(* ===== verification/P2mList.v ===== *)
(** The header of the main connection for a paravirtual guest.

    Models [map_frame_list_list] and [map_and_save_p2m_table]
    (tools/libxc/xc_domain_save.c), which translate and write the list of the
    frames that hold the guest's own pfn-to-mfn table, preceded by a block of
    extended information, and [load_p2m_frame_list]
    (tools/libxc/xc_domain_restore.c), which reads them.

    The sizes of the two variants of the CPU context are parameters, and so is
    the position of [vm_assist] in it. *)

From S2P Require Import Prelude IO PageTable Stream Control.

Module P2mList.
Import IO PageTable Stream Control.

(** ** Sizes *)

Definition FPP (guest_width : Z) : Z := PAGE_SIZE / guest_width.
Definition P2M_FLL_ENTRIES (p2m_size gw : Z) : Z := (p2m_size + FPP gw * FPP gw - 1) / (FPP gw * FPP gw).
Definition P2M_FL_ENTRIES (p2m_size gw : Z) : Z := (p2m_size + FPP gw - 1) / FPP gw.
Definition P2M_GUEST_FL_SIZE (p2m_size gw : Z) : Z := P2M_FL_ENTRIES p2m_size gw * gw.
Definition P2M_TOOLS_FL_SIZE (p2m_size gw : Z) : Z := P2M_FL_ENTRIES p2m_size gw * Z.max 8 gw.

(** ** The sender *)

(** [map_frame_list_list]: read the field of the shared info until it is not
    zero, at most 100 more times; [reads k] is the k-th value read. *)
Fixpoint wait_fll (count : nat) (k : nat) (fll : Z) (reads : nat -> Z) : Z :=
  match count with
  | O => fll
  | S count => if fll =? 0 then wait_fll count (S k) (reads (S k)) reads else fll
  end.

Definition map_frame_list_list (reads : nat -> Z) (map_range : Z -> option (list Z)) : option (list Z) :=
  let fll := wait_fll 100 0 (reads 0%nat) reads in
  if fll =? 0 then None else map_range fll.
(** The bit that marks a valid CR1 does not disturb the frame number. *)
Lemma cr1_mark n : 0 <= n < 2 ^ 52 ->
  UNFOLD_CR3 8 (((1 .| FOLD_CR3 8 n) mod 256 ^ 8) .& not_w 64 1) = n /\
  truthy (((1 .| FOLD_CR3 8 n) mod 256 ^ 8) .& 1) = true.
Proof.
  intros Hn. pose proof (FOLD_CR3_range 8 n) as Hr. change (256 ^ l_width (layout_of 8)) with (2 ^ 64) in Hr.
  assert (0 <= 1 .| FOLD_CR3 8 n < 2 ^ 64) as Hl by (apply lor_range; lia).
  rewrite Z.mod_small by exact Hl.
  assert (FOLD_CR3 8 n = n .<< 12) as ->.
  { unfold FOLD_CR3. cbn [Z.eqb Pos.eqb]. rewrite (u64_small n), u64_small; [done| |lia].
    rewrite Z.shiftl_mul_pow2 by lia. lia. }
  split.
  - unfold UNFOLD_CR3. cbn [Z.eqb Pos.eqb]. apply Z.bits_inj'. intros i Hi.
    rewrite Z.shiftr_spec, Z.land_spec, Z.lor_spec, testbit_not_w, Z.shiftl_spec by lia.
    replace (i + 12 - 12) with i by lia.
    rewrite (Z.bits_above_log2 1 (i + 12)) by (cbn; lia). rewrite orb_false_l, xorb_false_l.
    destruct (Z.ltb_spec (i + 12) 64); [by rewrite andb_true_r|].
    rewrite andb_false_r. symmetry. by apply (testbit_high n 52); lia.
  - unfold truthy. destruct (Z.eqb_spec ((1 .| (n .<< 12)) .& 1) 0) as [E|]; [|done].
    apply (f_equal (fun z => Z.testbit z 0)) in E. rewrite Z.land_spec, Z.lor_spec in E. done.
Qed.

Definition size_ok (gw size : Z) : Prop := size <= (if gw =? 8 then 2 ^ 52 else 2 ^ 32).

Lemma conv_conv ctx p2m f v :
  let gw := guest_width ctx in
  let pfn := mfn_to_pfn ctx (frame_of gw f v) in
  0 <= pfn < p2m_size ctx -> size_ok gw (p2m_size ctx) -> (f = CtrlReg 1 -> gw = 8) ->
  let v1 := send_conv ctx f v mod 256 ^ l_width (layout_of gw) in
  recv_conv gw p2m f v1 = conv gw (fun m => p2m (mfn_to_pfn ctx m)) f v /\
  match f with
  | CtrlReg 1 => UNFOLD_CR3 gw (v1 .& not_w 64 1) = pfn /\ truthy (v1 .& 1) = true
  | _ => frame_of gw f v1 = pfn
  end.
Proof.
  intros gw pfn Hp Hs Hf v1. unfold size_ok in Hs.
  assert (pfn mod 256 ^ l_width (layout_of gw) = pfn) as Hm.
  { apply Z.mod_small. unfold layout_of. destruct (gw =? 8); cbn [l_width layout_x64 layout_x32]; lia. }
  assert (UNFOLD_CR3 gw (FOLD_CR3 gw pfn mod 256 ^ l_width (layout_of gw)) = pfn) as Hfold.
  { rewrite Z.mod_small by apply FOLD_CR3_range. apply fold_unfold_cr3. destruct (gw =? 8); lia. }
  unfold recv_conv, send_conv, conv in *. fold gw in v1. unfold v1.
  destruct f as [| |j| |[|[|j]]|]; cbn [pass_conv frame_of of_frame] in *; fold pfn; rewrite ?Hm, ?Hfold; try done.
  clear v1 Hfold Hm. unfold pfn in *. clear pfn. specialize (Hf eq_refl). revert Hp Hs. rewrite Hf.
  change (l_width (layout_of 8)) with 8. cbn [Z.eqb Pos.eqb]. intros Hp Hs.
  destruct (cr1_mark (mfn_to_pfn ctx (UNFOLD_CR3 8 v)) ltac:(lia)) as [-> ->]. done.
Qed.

> TASK STATEMENT
Repeat exactly the lines from the one containing "assert (UNFOLD_CR3 gw" through the last line of the records above, both included, and nothing else.

> TASK SOLUTION
  assert (UNFOLD_CR3 gw (FOLD_CR3 gw pfn mod 256 ^ l_width (layout_of gw)) = pfn) as Hfold.
  { rewrite Z.mod_small by apply FOLD_CR3_range. apply fold_unfold_cr3. destruct (gw =? 8); lia. }
  unfold recv_conv, send_conv, conv in *. fold gw in v1. unfold v1.
  destruct f as [| |j| |[|[|j]]|]; cbn [pass_conv frame_of of_frame] in *; fold pfn; rewrite ?Hm, ?Hfold; try done.
  clear v1 Hfold Hm. unfold pfn in *. clear pfn. specialize (Hf eq_refl). revert Hp Hs. rewrite Hf.
  change (l_width (layout_of 8)) with 8. cbn [Z.eqb Pos.eqb]. intros Hp Hs.
  destruct (cr1_mark (mfn_to_pfn ctx (UNFOLD_CR3 8 v)) ltac:(lia)) as [-> ->]. done.
Qed.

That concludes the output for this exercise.